南はすぐに行動に移す。乱暴に望の制服を破り、胸を確認する。きちんと胸の中央には‘創’という文字があった。いくら創の能力者といえど能力を創ることはできない。ということは……望はやはり自らになんらかのプロテクトをかけている可能性がある。能力を使わないように。ありのままの現実がどれだけ悲惨なものだとしても受け入れるように……。ということは、やはり、この世界が――望を取り巻く世界が何度か改変されているのだという可能性が濃厚になってきた。おそらく、望は何度も何度も世界を改変して、何らかの事情からもう世界を改変することをやめたのだ。世界に抗うことをやめたのだ。では、どうして自分の存在は消えていないのか。それだけが、南にはわからなかった。だが、世界が何度も改変されているというのは、ほぼ間違いないだろう。ということは、自分はこの世界から脱出できないのだ。自分は解放されないのだ。やっと、ここまできたのに。
自業自得。因果応報。
その言葉が頭の中に浮かび上がる。最初、能力者の戦いに残ってしまって、南は願ってしまった。永遠の命が欲しいと。だが、次第に彼女は永遠に生きるということを苦痛としか思えなくなってしまった。それが、今から150年ほど前のころ。南は今までに二度ほど能力者となった。それは奇跡とも言える確率だ。再び奇跡を待つか。それは南にはひどく苦痛だった。だから、それ以外の方法で唯一、自分を殺せる方法を探したのだ。それが、創の能力による世界改変で、その能力者に自分が絶望を与え、新たな世界から自分を消し去ることだった。何故、自分のみを消させなかったのか。それは自分が消えたいと考えたのと同時にやはり自分が創った世界も消えるべきだと南は考えたのだ。
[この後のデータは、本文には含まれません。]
(* ===== verification/Auth.v ===== *)
(** * The authorization decision and the [ext_authz] filter ([src/auth.rs])

    [decide] is the policy of the gateway: an accepted session, else a
    presented payment, else the metered free tier.  It is split into its
    numbered stages; [decision_to_response] frames the outcome for Envoy. *)

From Stdlib Require Import Ascii.
From S2P Require Import Prelude RustStr Platform IpAddr Session Redis Config Json X402 Sui.
From S2P Require Import Facilitator Stores World.
From S2P Require RateLimit Breaker.
From stdpp Require Import options.
#[local] Open Scope Z_scope.

Definition HEADER_TIER : string := "x-x402-tier".
Definition HEADER_PAYER : string := "x-x402-payer".
Definition POLICY_CONTEXT_KEY : string := "x402_policy".

Inductive SettlePolicy := Immediate | Deferred.

Record PendingPayment := mkPending {
  pd_payload : PaymentPayload;
  pd_requirements : PaymentRequirements;
  pd_payment_id : option string
}.

Inductive Tier := Free | Paid.
Definition tier_str (t : Tier) : string := match t with Free => "free" | Paid => "paid" end.

Inductive Meter :=
| MeterFree (remaining limit reset_secs : Z)
| MeterSession (remaining quota expires_in_secs : Z)
| MeterUnknown.

Inductive Decision :=
| Allow (tier : Tier) (payer session_token : option string) (settlement : option SettlementResponse)
        (pending : option PendingPayment) (meter : Meter)
| Deny (challenge : PaymentRequired) (receipt : option SettlementResponse) (meter : Meter).

(** ** Labels *)

Definition policy_label (policy : option string) : string := unwrap_or policy "default".
Definition replay_claim_label (c : PaymentClaim) : string :=
  match c with Fresh => "fresh" | Replay _ => "replay" | ClaimBackend => "backend_error" end.
Definition mode_label (m : VerificationMode) : string :=
  match m with StubAcceptAll => "stub" | SuiGrpc => "sui-grpc" end.
Definition session_rejection_label (r : SessionRejection) : string :=
  match r with
  | Malformed => "malformed" | Expired => "expired" | Unknown => "unknown"
  | WrongPolicy => "wrong_policy" | QuotaExhausted => "quota_exhausted" | Backend => "backend"
  end.

Definition FLOOR : Z := 300.
Definition MULTIPLIER : Z := 10.
Definition replay_ttl (max_timeout_seconds : Z) : Z :=
  Z.max (sat_mul max_timeout_seconds MULTIPLIER) FLOOR.

(** ** Request headers *)

Definition Headers : Type := gmap string string.

(** [HeaderView::get]; the miss path scans for another spelling of the name. *)
Definition header_get (inner : option Headers) (name : string) : option string :=
  map ← inner;
  value ← or_else (map !! name)
            (snd <$> List.find (λ kv, eq_ignore_ascii_case kv.1 name) (map_to_list map));
  if is_empty (trim value) then None else Some value.

Definition is_grpc_request (headers : option Headers) : bool :=
  match header_get headers "content-type" with
  | Some ct => starts_with "application/grpc" ct
  | None => false
  end.

(** The arguments of [decide]. *)
Record Request := mkRequest {
  headers : option Headers;
  client_ip : option IpAddr;
  path : string;
  policy : option string;
  resource_url : string;
  settle_policy : SettlePolicy
}.

Section Decide.
Context `{!Codecs, !Json, !SuiSdk} {S L N : Type}
  `{!SuiNode N, !SessionBackend S, !RateBackend L}.
Context (app : App).

Definition resolved (r : Request) : ResolvedPolicy := policy_for app.(config) r.(path) r.(policy).
Definition requirements (r : Request) : PaymentRequirements := from_config (resolved r).(payment).

Definition resource (r : Request) : ResourceInfo :=
  let p := (resolved r).(payment) in
  {| ri_url := r.(resource_url); ri_description := Some p.(description);
     ri_mime_type := Some "application/json"; ri_service_name := p.(service_name);
     ri_tags := match p.(tags) with [] => None | _ => Some p.(tags) end;
     ri_icon_url := p.(icon_url) |}.

Definition challenge_extensions (r : Request) : Value :=
  session_extension_advertisement (resolved r).(paid_tier).(paid_quota)
    (resolved r).(paid_tier).(duration_secs) HEADER_PAYMENT_SESSION.

Definition challenge (r : Request) (error : string) : PaymentRequired :=
  with_extensions (payment_required error (resource r) [requirements r])
    (Some (challenge_extensions r)).

Definition presented_payment (r : Request) : option (result PaymentPayload HeaderDecodeError) :=
  decode_header payload_of_json <$> header_get r.(headers) HEADER_PAYMENT_SIGNATURE.
(* ===== verification/ExtProc.v ===== *)
(** * The [ext_proc] filter: settle after the upstream ([src/ext_proc.rs])

    One stream per HTTP request: the request phase decides and verifies, the
    response phase settles, and only when the upstream succeeded.  The stream
    keeps a [StreamState] between the phases.  How long a phase took is an
    argument, in tenths of a millisecond, as it is printed. *)

From Stdlib Require Import Ascii.
From S2P Require Import Prelude RustStr Platform IpAddr Session Redis Config Json X402 Sui.
From S2P Require Import Facilitator Stores World Auth.
From S2P Require RateLimit Breaker.
From stdpp Require Import options.
#[local] Open Scope Z_scope.

Record StreamState := mkStream {
  pending : option PendingPayment;
  st_policy : option string;
  st_path : string;
  st_meter : Meter;
  decide_ms : Z
}.

Definition StreamState_default : StreamState :=
  {| pending := None; st_policy := None; st_path := ""; st_meter := MeterUnknown; decide_ms := 0 |}.

Definition HEADER_SERVER_TIMING : string := "server-timing".

Definition server_timing (phases : list (string * Z)) : string :=
  join ", " ((λ '(name, ms), name +:+ ";dur=" +:+ u_to_string (ms / 10) +:+ "." +:+
                             u_to_string (ms mod 10)) <$> phases).

(** [append_action: OVERWRITE_IF_EXISTS_OR_ADD]. *)
Definition header (key value : string) : HeaderOption :=
  {| h_name := key; h_value := value; h_action := Some OverwriteIfExistsOrAdd |}.

Record HeaderMutation := mkMutation { set_headers : list HeaderOption; remove_headers : list string }.

Inductive ProcessingResponse :=
| RequestHeadersReply (mutation : option HeaderMutation)
| ResponseHeadersReply (mutation : option HeaderMutation)
| ImmediateReply (status : Z) (mutation : HeaderMutation) (body : Value)
| NoReply.

Definition continue_with_removals (headers : list HeaderOption) (remove : list string) :
  option HeaderMutation :=
  match headers, remove with
  | [], [] => None
  | _, _ => Some {| set_headers := headers; remove_headers := remove |}
  end.
Definition continue_with (headers : list HeaderOption) : option HeaderMutation :=
  continue_with_removals headers [].

(** ** [String::from_utf8_lossy] *)

Definition REPLACEMENT : string := of_chars (ascii_of_N <$> [239; 191; 189]%N).
Definition between (lo hi : Z) (c : ascii) : bool := (lo <=? byte_of c) && (byte_of c <=? hi).
Definition continuation : ascii → bool := between 128 191.
(** May the second byte follow the first of a three or four byte character? *)
Definition second_of_three (a b : ascii) : bool :=
  (between 224 224 a && between 160 191 b) || (between 225 236 a && continuation b) ||
  (between 237 237 a && between 128 159 b) || (between 238 239 a && continuation b).
Definition second_of_four (a b : ascii) : bool :=
  (between 240 240 a && between 144 191 b) || (between 241 243 a && continuation b) ||
  (between 244 244 a && between 128 143 b).

Fixpoint from_utf8_lossy (s : string) : string :=
  match s with
  | EmptyString => EmptyString
  | String a s1 =>
      if byte_of a <? 128 then String a (from_utf8_lossy s1)
      else
      match s1 with
      | String b s2 =>
          if between 194 223 a && continuation b then String a (String b (from_utf8_lossy s2))
          else if second_of_three a b then
            match s2 with
            | String c s3 =>
                if continuation c then String a (String b (String c (from_utf8_lossy s3)))
                else REPLACEMENT +:+ from_utf8_lossy s2
            | EmptyString => REPLACEMENT
            end
          else if second_of_four a b then
            match s2 with
            | String c s3 =>
                if continuation c then
                  match s3 with
                  | String d s4 =>
                      if continuation d
                      then String a (String b (String c (String d (from_utf8_lossy s4))))
                      else REPLACEMENT +:+ from_utf8_lossy s3
                  | EmptyString => REPLACEMENT
                  end
                else REPLACEMENT +:+ from_utf8_lossy s2
            | EmptyString => REPLACEMENT
            end
          else REPLACEMENT +:+ from_utf8_lossy s1
      | EmptyString => REPLACEMENT
      end
  end.

(** A header as Envoy sends it: key, value, raw value. *)
Definition WireHeaders : Type := list (string * string * string).

(** Collected in order, so the last of equal names stands. *)
Definition header_map (headers : option WireHeaders) : Headers :=
  fold_left (λ m '(key, value, raw),
    <[to_ascii_lowercase key := if is_empty raw then value else from_utf8_lossy raw]> m)
    (unwrap_or headers []) ∅.

Definition settlement_unavailable (path : string) : ProcessingResponse :=
  let grpc := starts_with "/sui.rpc.v2." path || starts_with "/grpc." path in
  let body := Json.Object
    [("error", Str "settlement_unavailable");
     ("message", Str "Payments are temporarily refused because settlement is failing. The free tier is unaffected. Try again shortly.")] in
  ImmediateReply (if grpc then 200 else 503)
    {| set_headers :=
         [header "retry-after" "30";
          header "content-type" (if grpc then "application/grpc" else "application/json")] ++
         (if grpc then [header "grpc-status" "14";
                        header "grpc-message" "settlement%20unavailable"] else []);
       remove_headers := [] |}
    body.

Definition grpc_timeout_for (meter : Meter) (view : option Headers) : option string :=
  match meter with
  | MeterSession _ _ expires_in_secs =>
      if is_grpc_request view then Some (u_to_string (Z.max expires_in_secs 1) +:+ "S") else None
  | _ => None
  end.

Definition ext_resource_url (map : Headers) (path : string) : string :=
  let authority := unwrap_or (or_else (map !! "x-forwarded-host") (map !! ":authority")) "" in
  if is_empty authority then path
  else
    let scheme := match or_else (map !! "x-forwarded-proto") (map !! ":scheme") with
                  | Some s => if is_empty s then "https" else s
                  | None => "https"
                  end in
    scheme +:+ "://" +:+ authority +:+ path.

(** ** Attributes *)

Inductive PbValue := PbString (s : string) | PbOther.
Definition Attributes : Type := gmap string (gmap string PbValue).

(** [values().find_map(..)] for a string field. *)
Definition find_field (attributes : Attributes) (field : string) : option string :=
  head (omap (λ kv : string * gmap string PbValue,
                match kv.2 !! field with Some (PbString s) => Some s | _ => None end)
             (map_to_list attributes)).

Definition parse_host (address : string) : option IpAddr :=
  let host := match rsplit_once ":" address with Some (h, _) => h | None => address end in
  parse_ip (trim_end_matches "]" (trim_start_matches "[" host)).

Definition client_ip_from_attributes (attributes : Attributes) : option IpAddr :=
  find_field attributes "source.address" ≫= parse_host.

Definition DQ : ascii := "034"%char.
Definition quoted (s : string) : string := String DQ (s +:+ String DQ "").

Definition parse_policy_from_text_format (text : string) : option string :=
  after_key ← split_nth1 ("key: " +:+ quoted "x402_policy") text;
  after_marker ← split_nth1 "string_value:" after_key;
  '(_, rest) ← split_once_char DQ after_marker;
  '(value, _) ← split_once_char DQ rest;
  if is_empty value then None else Some value.

Definition policy_from_attributes (attributes : Attributes) : option string :=
  find_field attributes "xds.route_metadata" ≫= parse_policy_from_text_format.

Definition is_success (status : string) : bool :=
  match parse_u16 status with Some code => (200 <=? code) && (code <? 300) | None => false end.

(** ** The two phases *)

Definition meter_set (m : Meter) : list HeaderOption := (λ '(k, v), header k v) <$> meter_headers m.

Section Phases.
Context `{!Codecs, !Json, !SuiSdk} {S L N : Type}
  `{!SuiNode N, !SessionBackend S, !RateBackend L}.
Context (app : App).

Definition request_of (map : Headers) (client_ip : option IpAddr) (policy : option string) :
  Request :=
  let path := unwrap_or (map !! ":path") "" in
  {| headers := Some map; client_ip := client_ip; path := path; policy := policy;
     resource_url := ext_resource_url map path; settle_policy := Deferred |}.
「は、はは。やっぱり、わたしは解放されないのね。ははっははははは! いいわ、いいわよ!! やってやる。何度だって死んでやるわ。何度だってーーーーー!!」
南は走って、そのままの勢いで屋上から飛び降りた。
望は母に起こされいつものようにベッドから起きた。なんだか頭がすっきりしている気がする。心なしか身体も軽い。そんな気分よく起きた朝のおかげで、望の気分はまたよくなっていた。
まるで、嫌なことなど何一つなかったかのように。
まるで、今日もいつもと変わらない日常の一つだというように。
まるで、世は全て事もなしというように。
登校中、望は葵とあった。いつものように、笑顔で面白い話をしてくれる。そんな葵のことが望は大好きだった。校門前では南先生とあった。先生はいつもやわらかい笑顔だ。教室では有ちゃんがいつものように寝ていた。今日も、今日とて何ら変わりない日常があって、ちょっとくらい嫌なことがあってでもちょっとくらいいいこともあるのだと望は思っていた。
だが、その期待はまた裏切られた。